● WHAT TO PRODUCE
The result should be every line in the data below that carries the string "rotr".
(Beginning of DATA PROVIDED)
Definition rotr (x n : Z) : Z := Z.lor (Z.shiftr x n) (u32 (Z.shiftl x (32 - n))).
Definition sha_ch (x y z : Z) : Z := Z.lxor (Z.land x y) (Z.land (u32 (Z.lnot x)) z).
Definition sha_maj (x y z : Z) : Z :=
  Z.lxor (Z.lxor (Z.land x y) (Z.land x z)) (Z.land y z).
Definition sig0 (x : Z) : Z := Z.lxor (Z.lxor (rotr x 2) (rotr x 13)) (rotr x 22).
Definition sig1 (x : Z) : Z := Z.lxor (Z.lxor (rotr x 6) (rotr x 11)) (rotr x 25).
Definition gam0 (x : Z) : Z := Z.lxor (Z.lxor (rotr x 7) (rotr x 18)) (Z.shiftr x 3).
Definition gam1 (x : Z) : Z := Z.lxor (Z.lxor (rotr x 17) (rotr x 19)) (Z.shiftr x 10).

(** [w[0..16)]: the block's big-endian words. *)
Definition sha_words (block : bytes) : list Z :=
  map (fun i => be_value (take 4 (drop (i * 4) block))) (seq 0 16).

(** [w[i]] for [i] from 16: the array grows by one word per iteration. *)
Fixpoint sha_schedule (n : nat) (w : list Z) : list Z :=
  match n with
  | O => w
  | S n' =>
      let i := length w in
      sha_schedule n' (w ++ [u32 (gam1 (nth (i - 2) w 0) + nth (i - 7) w 0 +
                                  gam0 (nth (i - 15) w 0) + nth (i - 16) w 0)])
  end.

Record sha_state := mkSha { sa : Z; sb : Z; sc : Z; sd : Z; se : Z; sf : Z; sg : Z; sh : Z }.

Definition sha_round (s : sha_state) (kw : Z * Z) : sha_state :=
  let t1 := u32 (sh s + sig1 (se s) + sha_ch (se s) (sf s) (sg s) + kw.1 + kw.2) in
  let t2 := u32 (sig0 (sa s) + sha_maj (sa s) (sb s) (sc s)) in
  mkSha (u32 (t1 + t2)) (sa s) (sb s) (sc s) (u32 (sd s + t1)) (se s) (sf s) (sg s).

Definition sha256_transform_block (s : sha_state) (block : bytes) : sha_state :=
  let w := sha_schedule 48 (sha_words block) in
  let r := fold_left sha_round (combine sha256_k w) s in
  mkSha (u32 (sa s + sa r)) (u32 (sb s + sb r)) (u32 (sc s + sc r)) (u32 (sd s + sd r))
        (u32 (se s + se r)) (u32 (sf s + sf r)) (u32 (sg s + sg r)) (u32 (sh s + sh r)).

Definition sha256_init : sha_state :=
  mkSha 0x6a09e667 0xbb67ae85 0x3c6ef372 0xa54ff53a
        0x510e527f 0x9b05688c 0x1f83d9ab 0x5be0cd19.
(End of DATA PROVIDED)
● ANSWER SECTION
Definition rotr (x n : Z) : Z := Z.lor (Z.shiftr x n) (u32 (Z.shiftl x (32 - n))).
Definition sig0 (x : Z) : Z := Z.lxor (Z.lxor (rotr x 2) (rotr x 13)) (rotr x 22).
Definition sig1 (x : Z) : Z := Z.lxor (Z.lxor (rotr x 6) (rotr x 11)) (rotr x 25).
Definition gam0 (x : Z) : Z := Z.lxor (Z.lxor (rotr x 7) (rotr x 18)) (Z.shiftr x 3).
Definition gam1 (x : Z) : Z := Z.lxor (Z.lxor (rotr x 17) (rotr x 19)) (Z.shiftr x 10).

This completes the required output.